Posted by Ekko on June 21, 2026

这篇笔记的目标是把 AREX Agent 放到 Java 后端工程里真正拆开来看:一次录制到底会产出什么数据对象,数据如何落到 Storage Service + MongoDB + Redis,回放时又是怎么把真实下游调用短路成录制结果。重点不再停留在“它能做回放测试”这类概念层,而是直接进入数据模型、运行机制和源码入口。

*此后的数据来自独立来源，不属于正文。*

Lemma base_number_nonneg : 0 ≤ MachineType_base_number MachineType_NUM.
Proof.
  pose proof mt_num_pos. rewrite <- mt_number_0. apply base_number_mono; lia.
Qed.

Lemma node_number_lt m :
  valid_machine m → 0 ≤ node_number m < MachineType_base_number MachineType_NUM.
Proof.
  intros Hm. pose proof (node_number_range m Hm) as Hr. destruct (Hm) as [Ht _]. split.
  - pose proof (base_number_mono 0 (mid_type m)). rewrite mt_number_0 in *. lia.
  - pose proof (base_number_mono (mid_type m + 1) MachineType_NUM). lia.
Qed.

Lemma zrange_prefix lo hi pre x post :
  zrange lo hi = pre ++ x :: post → x = lo + vsize pre ∧ lo ≤ x < hi.
Proof.
  intros E. assert (Hl : zrange lo hi !! length pre = Some x) by (rewrite E; by apply list_lookup_middle).
  unfold zrange, vsize in *. apply lookup_seqZ in Hl. lia.
Qed.

Lemma vsize_zrange n : 0 ≤ n → vsize (zrange 0 n) = n.
Proof. intros. unfold vsize, zrange. rewrite length_seqZ. lia. Qed.

Lemma vsize_snoc {A} (l : list A) x : vsize (l ++ [x]) = vsize l + 1.
Proof. unfold vsize. rewrite length_app. simpl. lia. Qed.

(** The machines before machine [i] of type [t], in the order of the loops. *)
Definition before (t i : Z) (m : MachineID) : bool :=
  (mid_type m <? t) || ((mid_type m =? t) && (mid_num m <? i)).

(** What the loops have built when they reach machine [i] of type [t]. *)
Definition entry_so_far (w d : Matrix) (src next t i : Z) (v : Z * NetDest) : Prop :=
  fst v = MachineType_base_number t + i ∧ wf_dest (snd v) ∧
  ∀ m, valid_machine m → mem m (snd v) = before t i m && on_path w d src next (exit_switch m).

Lemma entry_add w d src next t i v :
  valid_machine (mkMachineID t i) → entry_so_far w d src next t i v →
  ∃ r, (if on_path w d src next (fst v + MachineType_base_number MachineType_NUM)
        then NetDest_add (mkMachineID t i) (snd v) else Ok (snd v)) = Ok r ∧
    entry_so_far w d src next t (i + 1) (fst v + 1, r).
Proof.
  intros Hm (Hd & Hwf & Hmem). set (me := mkMachineID t i) in *.
  assert (Hx : fst v + MachineType_base_number MachineType_NUM = exit_switch me).
  { unfold exit_switch, node_number. rewrite Hd. done. }
  assert (Hb : ∀ m, before t (i + 1) m = bool_decide (m = me) || before t i m).
  { intros [t' i']. unfold before, me. simpl. case_bool_decide as E; simplify_eq.
    - rewrite Z.eqb_refl, (proj2 (Z.ltb_lt i (i + 1))) by lia. by rewrite orb_true_r.
    - destruct (Z.ltb_spec t' t), (Z.eqb_spec t' t), (Z.ltb_spec i' (i + 1)), (Z.ltb_spec i' i);
        try done; subst; try lia. exfalso. apply E. f_equal. lia. }
  rewrite Hx. destruct (on_path w d src next (exit_switch me)) eqn:Eon.
  - destruct (NetDest_add_mem (snd v) me Hwf Hm) as (r & -> & Hr & Hrm). exists r. split; [done|].
    split; [simpl; lia|]. split; [done|]. intros m Hv. simpl. rewrite Hrm, Hmem, Hb by done.
    case_bool_decide as E; [subst; by rewrite Eon|done].
  - exists (snd v). split; [done|]. split; [simpl; lia|]. split; [done|]. intros m Hv. simpl.
    rewrite Hmem, Hb by done. case_bool_decide as E; [subst; rewrite Eon; by rewrite !andb_false_r|done].
Qed.

Lemma entry_next_type w d src next t v :
  0 ≤ t < MachineType_NUM → entry_so_far w d src next t (MachineType_base_count t) v →
  entry_so_far w d src next (t + 1) 0 v.
Proof.
  intros Ht (Hd & Hwf & Hmem). split; [rewrite mt_number_S by done; lia|]. split; [done|].
  intros m Hv. rewrite Hmem by done. f_equal. destruct Hv as [_ Hn]. unfold before.
  destruct (Z.ltb_spec (mid_type m) t), (Z.ltb_spec (mid_type m) (t + 1)),
    (Z.eqb_spec (mid_type m) t), (Z.eqb_spec (mid_type m) (t + 1)),
    (Z.ltb_spec (mid_num m) 0), (Z.ltb_spec (mid_num m) (MachineType_base_count t)); try done; try lia.
  rewrite e in *. lia.
Qed.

文章会尽量站在 Java 业务开发和源码阅读的双重视角来组织内容,重点围绕 Spring Boot / Spring Cloud / Dubbo / Redis / Caffeine / Elasticsearch / MyBatis 这类常见技术栈展开,并补一个“订单聚合查询服务”的完整案例:从入口请求、依赖 mocker、recordId / replayId、存储方式,到 premain -> AgentInitializer -> InstrumentationInstaller 的源码切入路径。文中也会单独说明一个容易误解的点:AREX Agent 擅长验证真实请求下的行为一致性,但它并不等于全能测试框架,覆盖效果取决于被拦截的组件、动态数据治理以及回放环境的约束是否设计得足够清楚。

参考资料:

arextest/arex-agent-java

AREX Community Edition

Framework Supported

Technical Implementation of AREX Agent

AREX Agent Source Code Analysis

arextest/arex-storage

AREX Agent 插件开发指南

[TOC]


一、这篇笔记到底要回答什么

如果是做学习笔记,真正需要回答的其实是下面几个问题:

  1. 一次录制到底录了什么,数据长什么样?
  2. 这些数据是怎么组织、怎么存、怎么查、怎么在 UI 里看的?
  3. AREX Agent 为什么能在不改业务代码的前提下拦到请求和依赖调用?
  4. 录制与回放在源码里分别从哪里切进去?
  5. 它在 Spring Boot / Dubbo / Redis / Caffeine / Elasticsearch / MyBatis 这类 Java 栈里,到底是怎么串成一条完整链路的?

如果只用一句话先说结论:

AREX Agent 本质上不是“流量抓包工具”,也不是“接口平台增强版”,而是一个基于 Java Instrumentation + ByteBuddy 的运行时增强代理。它把入口请求和依赖调用都包装成统一的录制对象,用 recordId 串成一条完整 case,在回放时再按同一条 case 的依赖快照去短路真实调用、返回录制结果,最后做差异比对。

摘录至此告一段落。